30 meter simulation using a single layer atmosphere
On the left side of the movie is the wavefront phase in the pupil
plane of a 30 meter aperture. On the right is the phasor amplitude of
the electric field in the image plane (i.e. the square root of the
intensity that would be detected by a camera). This simulation was
performed by creating a turbulent layer at the ground, placing an
aperture at the ground, applying these "optics" to a plane wavefront
to get the pupil plane phase, and then propagating the resulting
wavefront to the far field to get the image plane amplitudes. In this
movie you can see that the motion of individual speckles is correlated
with the wind velocity, which for this simulation was due north.
The parameters for this simulation were:
30 meter aperture
1 micron radiation
r0 of .3 meters at 1 micron
3 cm pixel scale in the wavefront
3 cm pixel scale in the turbulence layer
time step of duration 20 milliseconds
10 seconds (500 20 ms frames) of simulation time
This simulation was generated using the program simple_simulation, which is
provided as part of the arroyo distribution.
Here is another simulation in which a six layer atmosphere has been
used, and wavefronts have been propagated through this atmosphere
using diffractive rather than geometric propagation.
30 meter simulation using a 6 layer atmosphere
The simulation was run with parameters that differed slightly compared
to those above. First, the time step is 10 milliseconds rather than
20, and the duration of the simulation is 5 seconds instead of 10.
Second, the six layer atmospheric model that I used has an equivalent
r0 of .37 meters at 1 micron.
On the left appears the wavefront phase in the pupil plane of the 30
meter telescope. In the middle appears the wavefront amplitude in the
pupil plane of the thirty meter telescope. The wavefront amplitude
shows the effects of scintillation, which arises from diffractive
propagation effects. Briefly, phase errors introduced by high
altitude turbulence are mixed into amplitude fluctuations as the
wavefront propagates through free space. Finally on the right appears
the resulting PSF. I put the PSF into a separate movie to permit
closer inspection.
PSF only
There are a couple of interesting differences between the single layer
30 meter simulation above and this simulation. First, the multilayer
atmosphere permitted simulation of diffractive propagation, which
allows us to qualitatively inspect scintillation in the pupil plane.
The wavefront amplitude fluctuations from scintillation are of order
10 percent at 1 micron, and consequently the intensity fluctuations
would be of order 20 percent.
A second point of interest is that the apparent velocity of the pupil
plane phase is up and to the right, while that of the pupil plane
amplitude is up and to the left. This effect arises from the fact
that the velocities of the low altitude layers and the high altitude
layers were different in the simulation.
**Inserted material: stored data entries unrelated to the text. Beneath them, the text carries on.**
(* ===== verification/Commissioning.v ===== *)
(** * The commissioning interface of the drive

    src/drive/commissioning.{hpp,cpp}: class [Commissioning], the commands,
    meter readings, status message and result register through which a tool on
    the bus runs the startup aid.  The message and the command codes are those
    of dsdl/unimoc/drive/CommissioningStatus.0.1.dsdl. *)
From Stdlib Require Import ZArith Lia Bool SpecFloat Ascii String.
From stdpp Require Import base decidable list.
From S2P Require Import Prelude Float32 PowerStage CurrentControl SettingsTypes Isr HwStartup Strtof.
Import SettingsTypes(SettingsClient).
Import PowerStage(PowerStageOps, PowerStageInterface).

#[local] Open Scope Z_scope.
#[local] Open Scope unimoc_scope.

Module Commissioning.
Import HwStartup.

(** ** Command results (lib/cyphal/node.hpp, cyphal_interface.hpp) *)
Definition kStatusSuccess : Z := 0.
Definition kStatusFailure : Z := 1.
Definition kStatusNotAuthorized : Z := 2.
Definition kStatusBadCommand : Z := 3.
Definition kStatusBadParameter : Z := 4.
Definition kStatusBadState : Z := 5.
Definition kStatusInternalError : Z := 6.
Record CommandResult := mkResult { result_status : Z; result_output : string }.

(** ** The status message *)
Record StatusMessage := mkStatusMessage {
  procedure : Z; step : Z; state : Z; needs : Z; progress : Z; message_passed : Z; message_failed : Z; message_fault : Z;
  counter : Z }.
#[export] Instance StatusMessage_eq_dec : EqDecision StatusMessage.
Proof. solve_decision. Defined.
Definition StatusMessage_init : StatusMessage := mkStatusMessage 0 0 0 0 0 0 0 0 0.
Definition STATE_IDLE : Z := 0.
Definition STATE_MEASURING : Z := 1.
Definition STATE_WAITING : Z := 2.
Definition STATE_NEEDS_READING : Z := 3.
Definition STATE_DONE : Z := 4.
Definition STATE_FAILED : Z := 5.
Definition STATE_ABORTED : Z := 6.
Definition COMMAND_START_STARTUP_AID : Z := 512.
Definition COMMAND_CONTINUE : Z := 514.
Definition COMMAND_SET_READING : Z := 515.
Definition COMMAND_ABORT : Z := 516.
Definition COMMAND_APPLY_IDENTIFICATION : Z := 517.

Definition fault_byte (f : StartupFault) : Z :=
  match f with
  | fault_kNone => 0 | fault_kAborted => 1 | fault_kEmergencyStop => 2 | fault_kOvercurrent => 3 | fault_kTrip => 4
  | fault_kEnableLost => 5 | fault_kApplyFailed => 6
  end.
Definition StateOf (s : StartupStatus) : Z :=
  if status_active s then
    match status_needs s with
    | needs_kDcLinkVoltage | needs_kPhaseCurrent => STATE_NEEDS_READING
    | _ => if status_measured s then STATE_WAITING else STATE_MEASURING
    end
  else
    match status_step s with
    | kDone => STATE_DONE
    | kFault => match status_fault s with fault_kAborted | fault_kEmergencyStop => STATE_ABORTED | _ => STATE_FAILED end
    | _ => STATE_IDLE
    end.
Definition NeedsOf (n : StartupNeeds) : Z :=
  match n with needs_kDcLinkVoltage => 1 | needs_kPhaseCurrent => 2 | needs_kMotorConnected => 3 | needs_kNone => 0 end.
Definition Same (a b : StatusMessage) : bool := bool_decide (a = b).

(** ** The class *)
Record Commissioning := mkCommissioning { last_ : StatusMessage; published_ : bool; next_us_ : Z }.
#[export] Instance eta_Commissioning : Eta Commissioning := fun s => mkCommissioning (last_ s) (published_ s) (next_us_ s).
Definition Commissioning_init : Commissioning := mkCommissioning StatusMessage_init false 0.
Definition kActivePeriodUs : Z := 500000.
Definition kIdlePeriodUs : Z := 2000000.
Definition kMotorConnected : string := "motor-connected".
Definition kMaxReading : float := f_of_Z 1000.

Definition Text (parameter : list Z) : string :=
  fold_right (fun b s => String (ascii_of_nat (Z.to_nat b)) s) EmptyString parameter.
Definition Number (text : string) : option float :=
  let size := String.length text in
  if (size =? 0)%nat || (24 <=? size)%nat then None
  else
    let '(kValue, taken) := Strtof.strtof text in
    if negb (taken =? size)%nat || negb (is_finite kValue) || negb (f_gtb kValue f_zero) || f_gtb kValue kMaxReading
    then None else Some kValue.
Definition Handles (command : Z) : bool := (COMMAND_START_STARTUP_AID <=? command) && (command <=? COMMAND_APPLY_IDENTIFICATION).

Section Operations.
Context {P S : Type} `{!PowerStageOps P} `{!SettingsClient S}.

(** The flags of the drive ([*engaged_], [*emergency_stop_]) are arguments. *)
Definition Start (engaged emergency_stop : bool) (s : Sys P S) : CommandResult * Sys P S :=
  if engaged then (mkResult kStatusBadState "engaged: disengage first", s)
  else if emergency_stop then (mkResult kStatusBadState "emergency stop latched: restart first", s)
  else
    let '(answer, s) := RequestRun s in
    (match answer with
     | kStarted => mkResult kStatusSuccess "started: phase 1 without the motor"
     | kRunning => mkResult kStatusBadState "the startup aid runs already"
     | kNotReleased => mkResult kStatusFailure "outputs not released: external enable missing"
     end, s).
Definition Continue (confirmation : string) (s : Sys P S) : CommandResult * Sys P S :=
  let kMotorConfirmed := String.eqb confirmation kMotorConnected in
  if negb (String.eqb confirmation EmptyString) && negb kMotorConfirmed then (mkResult kStatusBadParameter "unknown confirmation", s)
  else
    let '(answer, s) := RequestNextStep kMotorConfirmed s in
    (match answer with
     | kAccepted => mkResult kStatusSuccess EmptyString
     | kNotRunning => mkResult kStatusBadState "the startup aid is not running"
     | kMeasuring => mkResult kStatusBadState "the step is still measuring"
     | kNeedsReading => mkResult kStatusBadState "the step needs its meter reading"
     | kNeedsConfirmation => mkResult kStatusBadParameter "confirm motor-connected"
     | kUnexpectedConfirmation => mkResult kStatusBadParameter "this step takes no confirmation"
     end, s).
Definition SetReading (reading : string) (s : Sys P S) : CommandResult * Sys P S :=
  if negb (IsActive (fsm s)) then (mkResult kStatusBadState "the startup aid is not running", s)
  else
    match String.index 0 "=" reading with
    | None => (mkResult kStatusBadParameter "expected vdc=<V> or current=<A>", s)
    | Some kSeparator =>
        let kName := String.substring 0 kSeparator reading in
        match Number (String.substring (kSeparator + 1) (String.length reading - (kSeparator + 1)) reading) with
        | None => (mkResult kStatusBadParameter "not a positive number", s)
        | Some kValue =>
            if String.eqb kName "vdc" then (mkResult kStatusSuccess EmptyString, SetExtVdc kValue s)
            else if String.eqb kName "current" then (mkResult kStatusSuccess EmptyString, SetExtCurrent kValue s)
            else (mkResult kStatusBadParameter "expected vdc=<V> or current=<A>", s)
        end
    end.
Definition OnCommand (engaged emergency_stop : bool) (command : Z) (parameter : list Z) (s : Sys P S)
    : CommandResult * Sys P S :=
  if command =? COMMAND_START_STARTUP_AID then Start engaged emergency_stop s
  else if command =? COMMAND_CONTINUE then Continue (Text parameter) s
  else if command =? COMMAND_SET_READING then SetReading (Text parameter) s
  else if command =? COMMAND_ABORT then (mkResult kStatusSuccess EmptyString, RequestAbort fault_kAborted s)
  else (mkResult kStatusBadCommand "not implemented", s).

Definition Status (h : HwStartup) : StatusMessage :=
  let kStartup := HwStartup.Status h in
  mkStatusMessage (if status_started kStartup then 1 else 0) (fsm_index (status_step kStartup)) (StateOf kStartup)
    (NeedsOf (status_needs kStartup)) (status_progress kStartup) (status_passed kStartup) (status_failed kStartup)
    (fault_byte (status_fault kStartup)) 0.
(** True with the message when it is due. *)
Definition Due (now_us : Z) (h : HwStartup) (c : Commissioning) : option StatusMessage * Commissioning :=
  let status := Status h in
  let kChanged := negb (published_ c) || negb (Same status (last_ c)) in
  if negb kChanged && (now_us <? next_us_ c) then (None, c)
  else
    (Some status,
     c.{next_us_ := u64 (now_us + (if IsActive h then kActivePeriodUs else kIdlePeriodUs))}.{last_ := status}
      .{published_ := true}).
(** The register [unimoc.startup.results]: one byte per step. *)
Definition Read (index : nat) (h : HwStartup) : option (list Z) :=
  match index with
  | O => Some (map (fun p : bool => if p then 1 else 0) (passed (results h)))
  | _ => None
  end.

(** ** Lemmas *)

(** Only a start releases the outputs, and only without an engaged drive and
    without a latched emergency stop. *)
Lemma OnCommand_stage engaged emergency_stop command parameter (s : Sys P S) :
  let s' := (OnCommand engaged emergency_stop command parameter s).2 in
  kPowerStage s' = kPowerStage s \/ kPowerStage s' = PowerStage.Disable (kPowerStage s) \/
  (command = COMMAND_START_STARTUP_AID /\ engaged = false /\ emergency_stop = false /\ s' = (RequestRun s).2).
Proof.
  unfold OnCommand. destruct (Z.eqb_spec command COMMAND_START_STARTUP_AID) as [->|]; cbn zeta.
  { unfold Start. destruct engaged; [by left|]. destruct emergency_stop; [by left|]. destruct (RequestRun s) as [a t] eqn:E.
    right; right. done. }
  destruct (Z.eqb_spec command COMMAND_CONTINUE).
  { left. unfold Continue. case_if; [done|]. unfold RequestNextStep. repeat case_match; simplify_eq; done. }
  destruct (Z.eqb_spec command COMMAND_SET_READING).
  { left. unfold SetReading. repeat case_match; done. }
  destruct (Z.eqb_spec command COMMAND_ABORT); [|by left].
  cbn [snd]. unfold RequestAbort. case_match; [by left|right; left]. done.
Qed.

End Operations.

(** A reading is taken only as a positive number up to [kMaxReading]. *)
Lemma Number_range text x : Number text = Some x -> is_finite x = true /\ f_gtb x f_zero = true /\ f_gtb x kMaxReading = false.
Proof.
  unfold Number. case_match; [done|]. destruct (Strtof.strtof text) as [v n]. case_match eqn:E; [done|].
  intros [= <-]. repeat (apply orb_false_iff in E as [E ?]). repeat split; by apply negb_false_iff || assumption.
Qed.
Lemma Number_readings : map Number ["48.1"; "0"; "1000"; "1000.1"; "-3"; "48 "; "nan"; EmptyString]%string =
  [Some (f_lit 481 10); None; Some (f_of_Z 1000); None; None; None; None; None].
Proof. vm_compute. reflexivity. Qed.

End Commissioning.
The turbulence profile is
exponentially weighted towards the ground, so that low altitude layers
- which happen to move up and to the right in this particular
simulation - dominate the wavefront phase. Scintillation is dominated
by high altitude layers, which happened to be moving up and to the
left in this particular simulation.
A final point of interest is that the lifetime of speckles in the psf
appears much shorter in the six layer simulation than in the single
layer simulation. And while the speckles in the single layer
simulation appeared to translate in a direction correlated with the
wind vector of the layer, speckles in the six layer simulation appear
to wander around a short time before fading away.